Work to complete ->
The expected output is the line with "(** What a worker" followed by every remaining line of the entries, all repeated exactly.

Exercise material ->
(** The source after the previous one, if that is among the sources. *)
Definition next_source (sources : list string) (previous : option string) : option string :=
  match previous with
  | Some previous =>
      if (previous =? "")%string then sources !! 0%nat
      else
        let index := search_strings sources previous in
        if bool_decide (sources !! index = Some previous)
        then sources !! ((index + 1) mod length sources)%nat
        else sources !! 0%nat
  | None => sources !! 0%nat
  end.

(** The state of the choice that lives across calls. *)
Record choice_state : Type := mkChoice {
  ch_lastSource : gmap Z string;
  ch_highBurst : Z;
  ch_forcedPriority : Z;
}.

Definition highest_priority (ready : list ProbeTask) : Z := foldr (λ t h, Z.max (task_priority t) h) 0 ready.

(** The priorities below the highest that have a ready probe, ascending. *)
Definition lower_priorities (ready : list ProbeTask) (highest : Z) : list Z :=
  filter (λ p, Exists (λ t, task_priority t = p) ready) (seqZ ProbePriorityCoverage (highest - ProbePriorityCoverage)).

(** The first of them above the one forced last, else the first. *)
Definition forced_choice (lower : list Z) (forced first : Z) : Z :=
  default first (list_find (λ p, forced < p) lower ≫= λ r, Some r.2).

Definition select_priority (c : choice_state) (ready : list ProbeTask) : Z * choice_state :=
  let highest := highest_priority ready in
  let '(selected, forced) :=
    if maxHighPriorityBurst <=? ch_highBurst c then
      match lower_priorities ready highest with
      | [] => (highest, ch_forcedPriority c)
      | (first :: _) as lower =>
          let selected := forced_choice lower (ch_forcedPriority c) first in (selected, selected)
      end
    else (highest, ch_forcedPriority c) in
  (selected,
   mkChoice (ch_lastSource c) (if negb (selected =? highest) then 0 else ch_highBurst c + 1) forced).

(** [nextScheduledProbe]: the chosen key, with the pending probes in the order
    the loop visits them. *)
Definition nextScheduledProbe (now : Z) (pending : list ProbeTask) (c : choice_state) : option (ProbeKey * choice_state) :=
  let ready := filter (λ t, ¬ now < pt_DueAt t) pending in
  if highest_priority ready =? 0 then None
  else
    let '(selected, c) := select_priority c ready in
    let candidates := filter (λ t, task_priority t = selected) ready in
    let sources := sort_strings (remove_dups (task_source <$> candidates)) in
    source ← next_source sources (ch_lastSource c !! selected);
    let c := mkChoice (<[selected := source]> (ch_lastSource c)) (ch_highBurst c) (ch_forcedPriority c) in
    match filter (λ t, task_source t = source) candidates with
    | [] => None
    | t :: entries => Some (pt_Key (first_entry t entries), c)
    end.

Definition earliestProbeDue (pending : list ProbeTask) : option Z :=
  let earliest := foldl (λ earliest t, if time_is_zero earliest || time_before (pt_DueAt t) earliest
                                       then pt_DueAt t else earliest) time_zero pending in
  if time_is_zero earliest then None else Some earliest.

(** ** Tasks *)

Definition mergeProbeTask (existing next : ProbeTask) : ProbeTask :=
  mkTask (pt_Key existing)
    (if (pt_Source existing =? "")%string then pt_Source next else pt_Source existing)
    (if pt_Priority existing <? pt_Priority next then pt_Priority next else pt_Priority existing)
    (if time_before (pt_DueAt next) (pt_DueAt existing) then pt_DueAt next else pt_DueAt existing)
    (pt_SubmittedAt existing)
    (if (0 <? pt_Interval next) || (pt_Interval existing <=? 0) then pt_Interval next else pt_Interval existing)
    (if (0 <? pt_FailureInterval next) || (pt_FailureInterval existing <=? 0) then pt_FailureInterval next
     else pt_FailureInterval existing)
    (pt_FailureStreak existing) (pt_SuccessStreak existing)
    (if 0 <? pt_Timeout next then pt_Timeout next else pt_Timeout existing)
    (pt_FreshAfterCurrent existing) (pt_Run next) (pt_Observe next).

Definition nextPeriodicProbeInterval (task : ProbeTask) (result : ProbeResult) : Z :=
  match pr_Outcome result with
  | OutcomeFailure =>
      if pt_FailureStreak task =? 0 then 30 * second
      else if pt_FailureStreak task =? 1 then minute else 5 * minute
  | OutcomeSuccess =>
      if pt_SuccessStreak task =? 0 then 5 * minute
      else if pt_SuccessStreak task =? 1 then 15 * minute else 30 * minute
  | _ => pt_Interval task
  end.

(** The next run of a periodic task: its streaks, capped at 3, and due time. *)
Definition periodic_task (task : ProbeTask) (result : ProbeResult) (now : Z) : ProbeTask :=
  let '(failures, successes) :=
    match pr_Outcome result with
    | OutcomeFailure => (if pt_FailureStreak task <? 3 then pt_FailureStreak task + 1 else pt_FailureStreak task, 0)
    | OutcomeSuccess => (0, if pt_SuccessStreak task <? 3 then pt_SuccessStreak task + 1 else pt_SuccessStreak task)
    | _ => (pt_FailureStreak task, pt_SuccessStreak task)
    end in
  mkTask (pt_Key task) (pt_Source task) (pt_Priority task) (now + nextPeriodicProbeInterval task result) now
    (pt_Interval task) (pt_FailureInterval task) failures successes (pt_Timeout task) (pt_FreshAfterCurrent task)
    (pt_Run task) (pt_Observe task).

Definition probeRemovalMatches (removal : probeRemoval) (key : ProbeKey) : bool :=
  ((rm_epochID removal =? 0) || (pk_RuntimeEpochID key =? rm_epochID removal)) &&
  ((rm_revision removal =? 0) || (pk_CatalogRevision key =? rm_revision removal)) &&
  ((rm_nodeID removal =? 0) || (pk_NodeID key =? rm_nodeID removal)) &&
  ((rm_nodeSlot removal =? 0) || (pk_NodeSlot key =? rm_nodeSlot removal)) &&
  ((rm_nodeVersion removal =? 0) || (pk_NodeVersion key =? rm_nodeVersion removal)).

(** [Submit] before the request is sent: the error, or the task with its defaults. *)
Definition Submit (isOwner : bool) (task : ProbeTask) (now : Z) : string + ProbeTask :=
  match pt_Run task with
  | None => inl "adaptive probe task has no runner"%string
  | Some _ =>
      if negb isOwner then inl "adaptive probe scheduler is not active owner"%string
      else inr (mkTask (pt_Key task) (pt_Source task)
        (if pt_Priority task =? 0 then ProbePriorityCoverage else pt_Priority task)
        (if time_is_zero (pt_DueAt task) then now else pt_DueAt task)
        (if time_is_zero (pt_SubmittedAt task) then now else pt_SubmittedAt task)
        (pt_Interval task) (pt_FailureInterval task) (pt_FailureStreak task) (pt_SuccessStreak task)
        (if pt_Timeout task <=? 0 then 5 * second else pt_Timeout task)
        (pt_FreshAfterCurrent task) (pt_Run task) (pt_Observe task))
  end.

(** [newOwnedProbeScheduler]: the numbers of workers and of queued probes. *)
Definition scheduler_limits (workers queueSize : Z) : Z * Z :=
  (if workers <=? 0 then 4 else workers, if queueSize <=? 0 then 4096 else queueSize).

(** What a worker reports: the runner's result, or its panic ([None]); a job whose
    context is done, or whose scheduler no longer owns, is deferred. *)
Definition worker_result (run : option ProbeResult) (elapsed : Z) (ctxErr : option string) (isOwner : bool) : ProbeResult :=
  let result := default (mkResult OutcomeDeferred 0 "probe runner panic" false) run in
  let delay := if pr_Delay result <=? 0 then elapsed else pr_Delay result in
  match ctxErr with
  | Some err => mkResult OutcomeDeferred delay err false
  | None =>
      if negb isOwner then mkResult OutcomeDeferred delay "adaptive probe scheduler is not active owner" false
      else mkResult (pr_Outcome result) delay (pr_Reason result) (pr_Settled result)
  end.

(** ** The dispatcher *)

Record schedulerStats : Type := mkStats {
  ss_accepted : Z;
  ss_coalesced : Z;
  ss_deferred : Z;
  ss_rejected : Z;
  ss_completed : Z;
  ss_stalled : Z;
}.

Inductive counter : Type := CAccepted | CCoalesced | CDeferred | CRejected | CCompleted | CStalled.

(** [atomic.Uint64.Add(1)]. *)
Definition count (s : schedulerStats) (c : counter) : schedulerStats :=
  let inc (b : bool) x := if b then u64 (x + 1) else x in
  mkStats
    (inc (match c with CAccepted => true | _ => false end) (ss_accepted s))
    (inc (match c with CCoalesced => true | _ => false end) (ss_coalesced s))
    (inc (match c with CDeferred => true | _ => false end) (ss_deferred s))
    (inc (match c with CRejected => true | _ => false end) (ss_rejected s))
    (inc (match c with CCompleted => true | _ => false end) (ss_completed s))
    (inc (match c with CStalled => true | _ => false end) (ss_stalled s)).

Your solution ->
(** What a worker reports: the runner's result, or its panic ([None]); a job whose
    context is done, or whose scheduler no longer owns, is deferred. *)
Definition worker_result (run : option ProbeResult) (elapsed : Z) (ctxErr : option string) (isOwner : bool) : ProbeResult :=
  let result := default (mkResult OutcomeDeferred 0 "probe runner panic" false) run in
  let delay := if pr_Delay result <=? 0 then elapsed else pr_Delay result in
  match ctxErr with
  | Some err => mkResult OutcomeDeferred delay err false
  | None =>
      if negb isOwner then mkResult OutcomeDeferred delay "adaptive probe scheduler is not active owner" false
      else mkResult (pr_Outcome result) delay (pr_Reason result) (pr_Settled result)
  end.

(** ** The dispatcher *)

Record schedulerStats : Type := mkStats {
  ss_accepted : Z;
  ss_coalesced : Z;
  ss_deferred : Z;
  ss_rejected : Z;
  ss_completed : Z;
  ss_stalled : Z;
}.

Inductive counter : Type := CAccepted | CCoalesced | CDeferred | CRejected | CCompleted | CStalled.

(** [atomic.Uint64.Add(1)]. *)
Definition count (s : schedulerStats) (c : counter) : schedulerStats :=
  let inc (b : bool) x := if b then u64 (x + 1) else x in
  mkStats
    (inc (match c with CAccepted => true | _ => false end) (ss_accepted s))
    (inc (match c with CCoalesced => true | _ => false end) (ss_coalesced s))
    (inc (match c with CDeferred => true | _ => false end) (ss_deferred s))
    (inc (match c with CRejected => true | _ => false end) (ss_rejected s))
    (inc (match c with CCompleted => true | _ => false end) (ss_completed s))
    (inc (match c with CStalled => true | _ => false end) (ss_stalled s)).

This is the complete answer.